(TASK INSTRUCTIONS)
Write out the whole listing again so that each line matches the original.

(SUPPLIED RECORDS)
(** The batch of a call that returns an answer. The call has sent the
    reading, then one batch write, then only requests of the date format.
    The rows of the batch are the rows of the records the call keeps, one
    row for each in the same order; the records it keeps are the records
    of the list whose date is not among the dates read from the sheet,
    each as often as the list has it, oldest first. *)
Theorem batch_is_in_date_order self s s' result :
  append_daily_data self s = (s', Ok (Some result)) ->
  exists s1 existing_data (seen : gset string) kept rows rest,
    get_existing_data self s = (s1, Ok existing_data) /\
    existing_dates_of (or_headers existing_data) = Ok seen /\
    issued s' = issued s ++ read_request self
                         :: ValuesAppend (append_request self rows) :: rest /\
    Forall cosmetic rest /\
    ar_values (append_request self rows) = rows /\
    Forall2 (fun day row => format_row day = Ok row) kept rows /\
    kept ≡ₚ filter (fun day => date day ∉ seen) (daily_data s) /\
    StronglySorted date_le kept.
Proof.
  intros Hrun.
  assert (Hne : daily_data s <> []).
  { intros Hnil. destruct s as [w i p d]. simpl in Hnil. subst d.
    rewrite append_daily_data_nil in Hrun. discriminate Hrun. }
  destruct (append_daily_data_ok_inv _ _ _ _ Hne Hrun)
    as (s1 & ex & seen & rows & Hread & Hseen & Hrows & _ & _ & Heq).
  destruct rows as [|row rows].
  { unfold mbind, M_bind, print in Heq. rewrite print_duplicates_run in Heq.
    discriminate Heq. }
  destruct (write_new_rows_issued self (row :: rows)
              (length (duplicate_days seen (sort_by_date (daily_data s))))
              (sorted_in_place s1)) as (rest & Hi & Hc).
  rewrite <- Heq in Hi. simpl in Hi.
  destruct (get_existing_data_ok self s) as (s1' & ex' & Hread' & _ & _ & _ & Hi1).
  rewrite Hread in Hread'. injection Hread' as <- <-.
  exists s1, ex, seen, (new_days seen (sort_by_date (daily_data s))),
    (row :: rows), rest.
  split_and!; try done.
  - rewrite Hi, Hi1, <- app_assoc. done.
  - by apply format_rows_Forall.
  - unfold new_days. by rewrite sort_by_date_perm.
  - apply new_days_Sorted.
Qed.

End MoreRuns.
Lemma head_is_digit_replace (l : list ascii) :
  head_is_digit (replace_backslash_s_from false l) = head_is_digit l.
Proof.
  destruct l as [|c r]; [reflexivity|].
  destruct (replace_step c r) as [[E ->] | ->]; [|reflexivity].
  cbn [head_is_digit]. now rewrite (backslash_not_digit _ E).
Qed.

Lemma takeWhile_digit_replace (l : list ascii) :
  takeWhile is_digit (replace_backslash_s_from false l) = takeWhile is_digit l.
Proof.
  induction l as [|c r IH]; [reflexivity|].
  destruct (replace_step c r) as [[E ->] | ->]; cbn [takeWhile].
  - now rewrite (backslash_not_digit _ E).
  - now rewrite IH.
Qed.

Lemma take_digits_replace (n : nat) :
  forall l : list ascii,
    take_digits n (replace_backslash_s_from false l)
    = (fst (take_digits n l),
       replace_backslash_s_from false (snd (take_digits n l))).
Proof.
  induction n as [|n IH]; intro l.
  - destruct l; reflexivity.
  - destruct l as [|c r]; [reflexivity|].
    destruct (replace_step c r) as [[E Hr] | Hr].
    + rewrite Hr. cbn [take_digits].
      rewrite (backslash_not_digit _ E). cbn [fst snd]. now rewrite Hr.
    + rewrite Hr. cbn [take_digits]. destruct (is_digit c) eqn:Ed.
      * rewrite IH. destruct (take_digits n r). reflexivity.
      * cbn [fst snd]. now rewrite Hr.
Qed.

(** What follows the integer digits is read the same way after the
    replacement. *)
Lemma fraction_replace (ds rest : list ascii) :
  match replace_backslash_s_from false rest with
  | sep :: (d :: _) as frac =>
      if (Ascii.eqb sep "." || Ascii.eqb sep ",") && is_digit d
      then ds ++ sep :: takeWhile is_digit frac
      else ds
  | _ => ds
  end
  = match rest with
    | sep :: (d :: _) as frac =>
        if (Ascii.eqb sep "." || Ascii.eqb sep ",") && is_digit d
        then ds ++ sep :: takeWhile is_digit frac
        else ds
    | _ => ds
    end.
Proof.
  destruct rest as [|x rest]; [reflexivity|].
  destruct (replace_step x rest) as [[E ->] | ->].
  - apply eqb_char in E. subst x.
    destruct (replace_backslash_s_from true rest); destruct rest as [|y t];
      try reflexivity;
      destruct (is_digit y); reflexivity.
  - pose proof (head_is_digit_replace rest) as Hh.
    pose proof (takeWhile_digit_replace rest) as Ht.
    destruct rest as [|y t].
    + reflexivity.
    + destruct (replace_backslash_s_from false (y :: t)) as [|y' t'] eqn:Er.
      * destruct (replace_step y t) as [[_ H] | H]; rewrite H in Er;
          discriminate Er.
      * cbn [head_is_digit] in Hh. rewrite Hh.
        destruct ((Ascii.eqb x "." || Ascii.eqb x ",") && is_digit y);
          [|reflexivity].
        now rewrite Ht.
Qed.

(TASK RESPONSE)
(** The batch of a call that returns an answer. The call has sent the
    reading, then one batch write, then only requests of the date format.
    The rows of the batch are the rows of the records the call keeps, one
    row for each in the same order; the records it keeps are the records
    of the list whose date is not among the dates read from the sheet,
    each as often as the list has it, oldest first. *)
Theorem batch_is_in_date_order self s s' result :
  append_daily_data self s = (s', Ok (Some result)) ->
  exists s1 existing_data (seen : gset string) kept rows rest,
    get_existing_data self s = (s1, Ok existing_data) /\
    existing_dates_of (or_headers existing_data) = Ok seen /\
    issued s' = issued s ++ read_request self
                         :: ValuesAppend (append_request self rows) :: rest /\
    Forall cosmetic rest /\
    ar_values (append_request self rows) = rows /\
    Forall2 (fun day row => format_row day = Ok row) kept rows /\
    kept ≡ₚ filter (fun day => date day ∉ seen) (daily_data s) /\
    StronglySorted date_le kept.
Proof.
  intros Hrun.
  assert (Hne : daily_data s <> []).
  { intros Hnil. destruct s as [w i p d]. simpl in Hnil. subst d.
    rewrite append_daily_data_nil in Hrun. discriminate Hrun. }
  destruct (append_daily_data_ok_inv _ _ _ _ Hne Hrun)
    as (s1 & ex & seen & rows & Hread & Hseen & Hrows & _ & _ & Heq).
  destruct rows as [|row rows].
  { unfold mbind, M_bind, print in Heq. rewrite print_duplicates_run in Heq.
    discriminate Heq. }
  destruct (write_new_rows_issued self (row :: rows)
              (length (duplicate_days seen (sort_by_date (daily_data s))))
              (sorted_in_place s1)) as (rest & Hi & Hc).
  rewrite <- Heq in Hi. simpl in Hi.
  destruct (get_existing_data_ok self s) as (s1' & ex' & Hread' & _ & _ & _ & Hi1).
  rewrite Hread in Hread'. injection Hread' as <- <-.
  exists s1, ex, seen, (new_days seen (sort_by_date (daily_data s))),
    (row :: rows), rest.
  split_and!; try done.
  - rewrite Hi, Hi1, <- app_assoc. done.
  - by apply format_rows_Forall.
  - unfold new_days. by rewrite sort_by_date_perm.
  - apply new_days_Sorted.
Qed.

End MoreRuns.
Lemma head_is_digit_replace (l : list ascii) :
  head_is_digit (replace_backslash_s_from false l) = head_is_digit l.
Proof.
  destruct l as [|c r]; [reflexivity|].
  destruct (replace_step c r) as [[E ->] | ->]; [|reflexivity].
  cbn [head_is_digit]. now rewrite (backslash_not_digit _ E).
Qed.

Lemma takeWhile_digit_replace (l : list ascii) :
  takeWhile is_digit (replace_backslash_s_from false l) = takeWhile is_digit l.
Proof.
  induction l as [|c r IH]; [reflexivity|].
  destruct (replace_step c r) as [[E ->] | ->]; cbn [takeWhile].
  - now rewrite (backslash_not_digit _ E).
  - now rewrite IH.
Qed.

Lemma take_digits_replace (n : nat) :
  forall l : list ascii,
    take_digits n (replace_backslash_s_from false l)
    = (fst (take_digits n l),
       replace_backslash_s_from false (snd (take_digits n l))).
Proof.
  induction n as [|n IH]; intro l.
  - destruct l; reflexivity.
  - destruct l as [|c r]; [reflexivity|].
    destruct (replace_step c r) as [[E Hr] | Hr].
    + rewrite Hr. cbn [take_digits].
      rewrite (backslash_not_digit _ E). cbn [fst snd]. now rewrite Hr.
    + rewrite Hr. cbn [take_digits]. destruct (is_digit c) eqn:Ed.
      * rewrite IH. destruct (take_digits n r). reflexivity.
      * cbn [fst snd]. now rewrite Hr.
Qed.

(** What follows the integer digits is read the same way after the
    replacement. *)
Lemma fraction_replace (ds rest : list ascii) :
  match replace_backslash_s_from false rest with
  | sep :: (d :: _) as frac =>
      if (Ascii.eqb sep "." || Ascii.eqb sep ",") && is_digit d
      then ds ++ sep :: takeWhile is_digit frac
      else ds
  | _ => ds
  end
  = match rest with
    | sep :: (d :: _) as frac =>
        if (Ascii.eqb sep "." || Ascii.eqb sep ",") && is_digit d
        then ds ++ sep :: takeWhile is_digit frac
        else ds
    | _ => ds
    end.
Proof.
  destruct rest as [|x rest]; [reflexivity|].
  destruct (replace_step x rest) as [[E ->] | ->].
  - apply eqb_char in E. subst x.
    destruct (replace_backslash_s_from true rest); destruct rest as [|y t];
      try reflexivity;
      destruct (is_digit y); reflexivity.
  - pose proof (head_is_digit_replace rest) as Hh.
    pose proof (takeWhile_digit_replace rest) as Ht.
    destruct rest as [|y t].
    + reflexivity.
    + destruct (replace_backslash_s_from false (y :: t)) as [|y' t'] eqn:Er.
      * destruct (replace_step y t) as [[_ H] | H]; rewrite H in Er;
          discriminate Er.
      * cbn [head_is_digit] in Hh. rewrite Hh.
        destruct ((Ascii.eqb x "." || Ascii.eqb x ",") && is_digit y);
          [|reflexivity].
        now rewrite Ht.
Qed.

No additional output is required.